Task details: From the entries below, return exactly the lines beginning at the one that contains "[tmr_timeout], [tmr_run] and" and ending at the one that contains "by (cbn [heap", both of them included, and only those lines.

Data excerpts:
Start of Block
(* ===== verification/TimerSpec.v ===== *)
(** * timer.c: the interface theorems

    What [tmr_create], [tmr_cancel], [tmr_reset], [tmr_timeout], [tmr_run] and
    [tmr_destroy] do to the abstract queue of [TimerLists]. *)

From Stdlib Require Import Sorting.Sorted.
From S2P Require Import Prelude Double IperfTime Timer TimerLists.

Section Interface.
Context {P D : Type}.
Implicit Types (L A B : list (loc * entry P D)) (F : list loc)
  (s : tmr_state P D) (e : entry P D).

(** ** Cancelling *)

Lemma upd_eq s t f n :
  heap s !! t = Some n ->
  upd t f s = Some (mk_tmr (alter f t (heap s)) (timers s) (free_timers s)).
Proof. intros H. unfold upd. by rewrite H. Qed.

Lemma tmr_cancel_spec s A t e B F :
  tmr_inv s [] (A ++ (t, e) :: B) F ->
  exists s', tmr_cancel t s = Some s' /\ tmr_inv s' [] (A ++ B) (t :: F) /\
    (forall a, pay (heap s') a = pay (heap s) a).
Proof.
  intros [Hrep Hs Hnorm].
  destruct (list_remove_rep s A t e B F Hrep) as (s1 & HR & Hrep1 & Hpay1).
  destruct Hrep1 as [Hnd Hact Hfree Hpay Hdom].
  assert (is_Some (heap s1 !! t)) as [n Hn] by (apply Hdom; by left).
  unfold tmr_cancel. rewrite HR. cbn [mbind option_bind].
  rewrite (upd_eq s1 t _ n Hn). cbn [mbind option_bind with_free].
  rewrite (upd_eq _ t _ (set_next (free_timers s1) n))
    by (cbn [heap with_free]; by rewrite lookup_alter_eq, Hn).
  cbn [with_free heap timers free_timers].
  eexists. split; [done|].
  assert (forall a, pay (alter (set_prev None) t
            (alter (set_next (free_timers s1)) t (heap s1))) a
          = pay (heap s1) a) as Hp.
  { intros a. by rewrite pay_set_prev, pay_set_next. }
  apply NoDup_cons in Hnd as [Hnin Hnd].
  split; [|intros a; cbn [heap]; by rewrite Hp].
  split; [split| |].
  - cbn [app]. rewrite <- Permutation_middle. by constructor.
  - cbn [heap timers]. eapply dseg_frame; [|done]. intros a Ha.
    rewrite !lookup_alter_ne; [done|..]; intros ->; apply Hnin; set_solver +Ha.
  - cbn [heap free_timers fseg]. split; [done|].
    exists (set_prev None (set_next (free_timers s1) n)).
    rewrite !lookup_alter_eq, Hn. split; [done|].
    eapply fseg_frame; [|done]. intros a Ha.
    rewrite !lookup_alter_ne; [done|..]; intros ->; apply Hnin; set_solver +Ha.
  - intros a ea Ha. cbn [heap]. rewrite Hp. by apply Hpay.
  - intros a. cbn [heap]. rewrite !lookup_alter_is_Some, Hdom. set_solver +.
  - by apply sorted_remove in Hs.
  - apply Forall_app in Hnorm as [HnA [_ HnB]%Forall_cons]. by apply Forall_app.
Qed.

(** ** Moving a deadline *)

(** The deadline [now + us] is representable. *)
Definition fits (now : iperf_time) (us : Z) : Prop :=
  time_norm now /\ 0 <= us /\ to_us now + us < 2 ^ 32 * 1000000.

Lemma fits_norm now us : fits now us -> time_norm (iperf_time_add_usecs now us).
Proof. intros (H1 & H2 & H3). by apply add_usecs_spec. Qed.

Lemma fits_us now us :
  fits now us -> to_us (iperf_time_add_usecs now us) = to_us now + us.
Proof. intros (H1 & H2 & H3). by apply add_usecs_spec. Qed.

Lemma tmr_reset_spec s now A t e B F :
  tmr_inv s [] (A ++ (t, e) :: B) F -> fits now (e_usecs e) ->
  let e' := set_etime (iperf_time_add_usecs now (e_usecs e)) e in
  exists s', tmr_reset now t s = Some s' /\
    tmr_inv s' [] (insert_sorted (t, e') (A ++ B)) F.
Proof.
  intros Hinv Hfits e'.
  assert (pay (heap s) t = Some e) as He.
  { apply (rep_pay _ _ _ _ (inv_rep _ _ _ _ Hinv)).
    rewrite elem_of_app, elem_of_cons. auto. }
  destruct (pay_load _ _ _ He) as (n & Hn & Hpn).
  destruct (list_resort_spec s A t e e' B F
              (set_time (iperf_time_add_usecs now (e_usecs e))) Hinv)
    as (s1 & s' & HU & HR & Hinv').
  - by apply fits_norm.
  - intros m <-. done.
  - done.
  - exists s'. split; [|done]. unfold tmr_reset. rewrite Hn. cbn [mbind option_bind].
    assert (tm_usecs n = e_usecs e) as -> by (by subst e).
    by rewrite HU.
Qed.

(** ** Creating *)

Lemma tmr_create_spec s mr now proc data us per L F :
  tmr_inv s [] L F -> fits now us ->
  (forall t, mr = Some t -> heap s !! t = None) ->
  let e := mk_entry proc data us per (iperf_time_add_usecs now us) in
  (F = [] /\ mr = None /\ tmr_create mr now proc data us per s = Some (None, s)) \/
  (exists t F' s', (F = t :: F' \/ (F = [] /\ F' = [] /\ mr = Some t)) /\
     tmr_create mr now proc data us per s = Some (Some t, s') /\
     tmr_inv s' [] (insert_sorted (t, e) L) F').
Proof.
  intros [Hrep Hs Hnorm] Hfits Hmr e. destruct Hrep as [Hnd Hact Hfree Hpay Hdom].
  cbn [app] in *.
  set (fillf := fun n : Timer P D => mk_timer proc data us per
                  (iperf_time_add_usecs now us) (tm_prev n) (tm_next n)).
  (* both ways of getting a struct leave it off both lists *)
  assert (forall t F' s0, is_Some (heap s0 !! t) ->
    tmr_inv s0 [t] L F' ->
    exists s', (s1 ← upd t fillf s0; s2 ← list_add t s1; Some (Some t, s2))
               = Some (Some t, s') /\ tmr_inv s' [] (insert_sorted (t, e) L) F')
    as Hfill.
  { intros t F' s0 [n Hn] Hinv0. rewrite (upd_eq s0 t _ n Hn). cbn [mbind option_bind].
    destruct (list_add_spec (mk_tmr (alter fillf t (heap s0)) (timers s0)
                (free_timers s0)) t e L F') as (s' & HA & Hinv' & _).
    - by apply inv_alter_limbo.
    - cbn [heap]. unfold pay. by rewrite lookup_alter_eq, Hn.
    - by apply fits_norm.
    - exists s'. rewrite HA. done. }
  unfold tmr_create. destruct F as [|t F]; cbn [fseg] in Hfree.
  - rewrite Hfree. destruct mr as [t|]; [|by left]. right.
    specialize (Hmr t eq_refl).
    destruct (Hfill t [] (mk_tmr (<[t := mk_timer proc data us per now None None]>
                            (heap s)) (timers s) None)) as (s' & HS & Hinv').
    + cbn [heap]. rewrite lookup_insert_eq. eauto.
    + assert (t ∉ L.*1) as Hnin.
      { intros Ht. assert (is_Some (heap s !! t)) as [? Hx]; [|congruence].
        apply Hdom. rewrite app_nil_r. done. }
      split; [split| |]; cbn [heap timers free_timers app].
      * rewrite app_nil_r in *. by constructor.
      * eapply dseg_frame; [|done]. intros a Ha.
        rewrite lookup_insert_ne; [done|]. by intros ->.
      * done.
      * intros a ea Ha. unfold pay. rewrite lookup_insert_ne; [by apply Hpay|].
        intros ->. apply Hnin. by apply (list_elem_of_fmap_2 fst) in Ha.
      * intros a. rewrite lookup_insert_is_Some', Hdom. set_solver +.
      * done.
      * done.
    + exists t, [], s'. split; [by right|]. split; [|done].
      rewrite <- HS. by rewrite <- Hfree.
  - destruct Hfree as (Hft & n & Hn & Hfree). rewrite Hft. right.
    destruct (Hfill t F (with_free (tm_next n) s)) as (s' & HS & Hinv').
    + cbn [heap with_free]. eauto.
    + split; [split| |]; cbn [heap timers free_timers with_free]; try done.
      * cbn [app]. by rewrite Permutation_middle.
      * intros a. rewrite Hdom. set_solver +.
    + exists t, F, s'. split; [by left|]. split; [|done].
      unfold load. rewrite Hn. exact HS.
Qed.

(** ** Asking for a timeout *)

Lemma sorted_head_min x L y : sorted (x :: L) -> y ∈ x :: L -> at_us x <= at_us y.
Proof.
  intros [_ Hx]%StronglySorted_inv. rewrite Forall_forall in Hx.
  intros [->|Hy]%elem_of_cons; [lia|auto].
Qed.
End Interface.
End of Block
Answer area:
    What [tmr_create], [tmr_cancel], [tmr_reset], [tmr_timeout], [tmr_run] and
    [tmr_destroy] do to the abstract queue of [TimerLists]. *)

From Stdlib Require Import Sorting.Sorted.
From S2P Require Import Prelude Double IperfTime Timer TimerLists.

Section Interface.
Context {P D : Type}.
Implicit Types (L A B : list (loc * entry P D)) (F : list loc)
  (s : tmr_state P D) (e : entry P D).

(** ** Cancelling *)

Lemma upd_eq s t f n :
  heap s !! t = Some n ->
  upd t f s = Some (mk_tmr (alter f t (heap s)) (timers s) (free_timers s)).
Proof. intros H. unfold upd. by rewrite H. Qed.

Lemma tmr_cancel_spec s A t e B F :
  tmr_inv s [] (A ++ (t, e) :: B) F ->
  exists s', tmr_cancel t s = Some s' /\ tmr_inv s' [] (A ++ B) (t :: F) /\
    (forall a, pay (heap s') a = pay (heap s) a).
Proof.
  intros [Hrep Hs Hnorm].
  destruct (list_remove_rep s A t e B F Hrep) as (s1 & HR & Hrep1 & Hpay1).
  destruct Hrep1 as [Hnd Hact Hfree Hpay Hdom].
  assert (is_Some (heap s1 !! t)) as [n Hn] by (apply Hdom; by left).
  unfold tmr_cancel. rewrite HR. cbn [mbind option_bind].
  rewrite (upd_eq s1 t _ n Hn). cbn [mbind option_bind with_free].
  rewrite (upd_eq _ t _ (set_next (free_timers s1) n))
    by (cbn [heap with_free]; by rewrite lookup_alter_eq, Hn).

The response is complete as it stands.